Task to complete:
Report each line below that carries the word "Scope".

Task material:
(** * Polarization propagation through a compensated IPS stack

    A shallow embedding of the leakage evaluators ([run_rot_AC.py],
    [run_dispersion_updated.py]) and of the Stokes trace
    ([ips_stokes_trace.py]).

    Python floats are read as real numbers: every statement below is about
    exact arithmetic, rounding is not modelled.  The one exception is the
    module [binary64], which reads the normalized Stokes components over IEEE
    doubles, where a quotient can overflow.  A raised exception is a value of
    [result]. *)

From Stdlib Require Import Floats.
From Stdlib Require Import Reals Lra Psatz List String ZArith.
From stdpp Require Import base option list gmap strings pretty.

Open Scope string_scope.
Open Scope list_scope.
Open Scope R_scope.

(** ** Exceptions *)

Inductive exn : Type :=
| ValueError (msg : string)
| KeyError (key : string)
| ZeroDivisionError.

Inductive result (A : Type) : Type :=
| Ok (a : A)
| Raise (e : exn).

Arguments Ok {A} a.
Arguments Raise {A} e.

Definition bind {A B : Type} (r : result A) (f : A -> result B) : result B :=
  match r with
  | Ok a => f a
  | Raise e => Raise e
  end.

Notation "'do' x <- r ; k" := (bind r (fun x => k))
  (at level 10, x pattern, r at level 100, k at level 200).

(** A [for] loop whose body may raise, collecting one value per item. *)
Fixpoint mapM {A B : Type} (f : A -> result B) (l : list A) : result (list B) :=
  match l with
  | [] => Ok []
  | a :: rest => do b <- f a; do bs <- mapM f rest; Ok (b :: bs)
  end.

(** ** Python arithmetic on floats, read over the reals *)

(** [max(a, b)]: Python returns [a] unless [b > a]. *)
Definition py_max (a b : R) : R := if Rlt_dec a b then b else a.

(** [a / b] on Python floats raises [ZeroDivisionError] when [b] is zero. *)
Definition py_div (a b : R) : result R :=
  if Req_dec_T b 0 then Raise ZeroDivisionError else Ok (a / b).

(** ** Complex numbers *)

Record complex : Type := mkC { re : R; im : R }.

Definition RtoC (x : R) : complex := mkC x 0.
Definition Cadd (a b : complex) : complex := mkC (re a + re b) (im a + im b).
Definition Csub (a b : complex) : complex := mkC (re a - re b) (im a - im b).
Definition Cmul (a b : complex) : complex :=
  mkC (re a * re b - im a * im b) (re a * im b + im a * re b).
Definition Cconj (a : complex) : complex := mkC (re a) (- im a).
(** [abs(z)] *)
Definition Cabs (a : complex) : R := sqrt (re a * re a + im a * im a).

(** ** Arrays of three components *)

Record vec3 : Type := mkV { vx : R; vy : R; vz : R }.
Record cvec3 : Type := mkCV { cx : complex; cy : complex; cz : complex }.
Record cmat3 : Type := mkM { row0 : cvec3; row1 : cvec3; row2 : cvec3 }.

(** [np.dot(a, b)] on two float arrays *)
Definition vdot (a b : vec3) : R := vx a * vx b + vy a * vy b + vz a * vz b.
(** [s * a] *)
Definition vscale (s : R) (a : vec3) : vec3 := mkV (s * vx a) (s * vy a) (s * vz a).
(** [a / s] *)
Definition vdiv (a : vec3) (s : R) : vec3 := mkV (vx a / s) (vy a / s) (vz a / s).
Definition vsub (a b : vec3) : vec3 := mkV (vx a - vx b) (vy a - vy b) (vz a - vz b).
(** [np.cross(a, b)] *)
Definition vcross (a b : vec3) : vec3 :=
  mkV (vy a * vz b - vz a * vy b) (vz a * vx b - vx a * vz b) (vx a * vy b - vy a * vx b).
(** [np.linalg.norm(a)] *)
Definition vnorm (a : vec3) : R := sqrt (vdot a a).

(** [a.astype(complex)] *)
Definition astype_complex (a : vec3) : cvec3 :=
  mkCV (RtoC (vx a)) (RtoC (vy a)) (RtoC (vz a)).
(** [np.dot(E, k)], complex array with float array: no conjugation *)
Definition cdot (E : cvec3) (k : vec3) : complex :=
  Cadd (Cadd (Cmul (cx E) (RtoC (vx k))) (Cmul (cy E) (RtoC (vy k))))
       (Cmul (cz E) (RtoC (vz k))).
(** [np.dot(u, E)], float array with complex array *)
Definition rdot (u : vec3) (E : cvec3) : complex :=
  Cadd (Cadd (Cmul (RtoC (vx u)) (cx E)) (Cmul (RtoC (vy u)) (cy E)))
       (Cmul (RtoC (vz u)) (cz E)).
(** [np.vdot(o, E)]: the first argument is conjugated *)
Definition np_vdot (o : vec3) (E : cvec3) : complex :=
  Cadd (Cadd (Cmul (Cconj (RtoC (vx o))) (cx E)) (Cmul (Cconj (RtoC (vy o))) (cy E)))
       (Cmul (Cconj (RtoC (vz o))) (cz E)).
(** [z * k], complex scalar with float array *)
Definition cscale (z : complex) (k : vec3) : cvec3 :=
  mkCV (Cmul z (RtoC (vx k))) (Cmul z (RtoC (vy k))) (Cmul z (RtoC (vz k))).
Definition cvsub (a b : cvec3) : cvec3 :=
  mkCV (Csub (cx a) (cx b)) (Csub (cy a) (cy b)) (Csub (cz a) (cz b)).
(** complex dot of a matrix row with a complex array *)
Definition crow (r E : cvec3) : complex :=
  Cadd (Cadd (Cmul (cx r) (cx E)) (Cmul (cy r) (cy E))) (Cmul (cz r) (cz E)).
(** [M @ E] *)
Definition matvec (M : cmat3) (E : cvec3) : cvec3 :=
  mkCV (crow (row0 M) E) (crow (row1 M) E) (crow (row2 M) E).

(** The re-projection [E - np.dot(E, k) * k] that follows every operator. *)
Definition reproject (E : cvec3) (k : vec3) : cvec3 := cvsub E (cscale (cdot E k) k).

(** ** Stack elements

    An element is the dict [{"type", "axis", "d", "no", "ne"}]. *)

Record element : Type := mkElement {
  el_type : string;
  el_axis : vec3;
  el_d : R;
  el_no : R;
  el_ne : R
}.

(** ** The engine module [ips_compensation_run_signedC]

    The three scripts import it as [ips]; they only call it, so its members
    are the fields of an interface.  Each field is total: none of the calls
    below is guarded by the callers. *)

Record IpsModule : Type := mkIps {
  k_hat : R -> R -> vec3;
  o_axis_Otype : vec3 -> vec3 -> vec3;
  wl_m : string -> R;
  _ne_no_for_wl : element -> string -> R * R;
  axis_azimuth_deg : vec3 -> R;
  eq3a_Gamma_A : R -> R -> R -> R -> R -> R -> R;
  eq3b_Gamma_C : R -> R -> R -> R -> R -> R;
  retarder_matrix : vec3 -> vec3 -> R -> cmat3;
  CR_from_Tleak : R -> R;
  WL_KEYS : list string;
  WL_NM : gmap string R;
  WL_WEIGHTS : gmap string R;
  DN_SCALE : gmap string (gmap string R);
  DN_SCALE_MATCHED : gmap string (gmap string R);
  DN_SCALE_MISMATCHED : gmap string (gmap string R)
}.

(** The retardation of one element (the [if]/[elif]/[else] on [el["type"]]
    shared by the three propagation loops), given the indices [(no, ne)]
    already chosen for the wavelength. *)
Definition element_Gamma (ips : IpsModule) (theta_deg phi_deg lam : R)
    (el : element) (no ne : R) : result R :=
  if bool_decide (el_type el = "A" \/ el_type el = "LC") then
    let alpha := axis_azimuth_deg ips (el_axis el) in
    let phi_rel := phi_deg - alpha in
    Ok (eq3a_Gamma_A ips theta_deg phi_rel lam (el_d el) no ne)
  else if bool_decide (el_type el = "C") then
    Ok (eq3b_Gamma_C ips theta_deg lam (el_d el) no ne)
  else Raise (ValueError ("Unknown element type: " +:+ el_type el)).

(** [M = ips.retarder_matrix(k, axis, Gamma); E = M @ E; E = E - np.dot(E, k) * k] *)
Definition apply_retarder (ips : IpsModule) (k : vec3) (el : element)
    (Gamma : R) (E : cvec3) : cvec3 :=
  let M := retarder_matrix ips k (el_axis el) Gamma in
  let E1 := matvec M E in
  reproject E1 k.

(** ** [ips_stokes_trace.py] *)

Module ips_stokes_trace.

(** [_normalize(v, eps=1e-15)]: every call leaves [eps] at its default. *)
Definition _normalize (v : vec3) : vec3 :=
  let n := vnorm v in
  vdiv v (py_max n 1e-15).

Definition transverse_basis (ips : IpsModule) (k : vec3) (basis : string)
    (c1 c2 : option vec3) : result (vec3 * vec3) :=
  let k := _normalize k in
  do u <-
    (if bool_decide (basis = "lab") then
       let ref := mkV 1 0 0 in
       let ref := if Rgt_dec (Rabs (vdot ref k)) 0.95 then mkV 0 1 0 else ref in
       Ok (vsub ref (vscale (vdot ref k) k))
     else if bool_decide (basis = "pol_in") then
       match c1 with
       | None => Raise (ValueError "basis='pol_in' requires c1")
       | Some c => Ok (o_axis_Otype ips k c)
       end
     else if bool_decide (basis = "pol_out") then
       match c2 with
       | None => Raise (ValueError "basis='pol_out' requires c2")
       | Some c => Ok (o_axis_Otype ips k c)
       end
     else Raise (ValueError "basis must be one of: lab, pol_in, pol_out"));
  let u := _normalize u in
  let v := _normalize (vcross k u) in
  Ok (u, v).

Definition stokes_from_E (E : cvec3) (k u v : vec3) : R * R * R * R :=
  let k := _normalize k in
  let E := reproject E k in
  let Eu := rdot u E in
  let Ev := rdot v E in
  let S0 := Cabs Eu ^ 2 + Cabs Ev ^ 2 in
  let S1 := Cabs Eu ^ 2 - Cabs Ev ^ 2 in
  let S2 := 2 * re (Cmul Eu (Cconj Ev)) in
  let S3 := 2 * im (Cmul Eu (Cconj Ev)) in
  (S0, S1, S2, S3).

Record StokesPoint : Type := mkStokesPoint {
  label : string;
  wl_key : string;
  S0 : R;
  S1 : R;
  S2 : R;
  S3 : R
}.

Definition s1 (p : StokesPoint) : result R := py_div (S1 p) (py_max (S0 p) 1e-30).
Definition s2 (p : StokesPoint) : result R := py_div (S2 p) (py_max (S0 p) 1e-30).
Definition s3 (p : StokesPoint) : result R := py_div (S3 p) (py_max (S0 p) 1e-30).

(** The dict built by [as_dict]: its two string entries and its seven
    numeric entries, in the order of the literal. *)
Record StokesDict : Type := mkStokesDict {
  d_label : string;
  d_wl_key : string;
  d_nums : list (string * R)
}.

Written solution:
Open Scope string_scope.
Open Scope list_scope.
Open Scope R_scope.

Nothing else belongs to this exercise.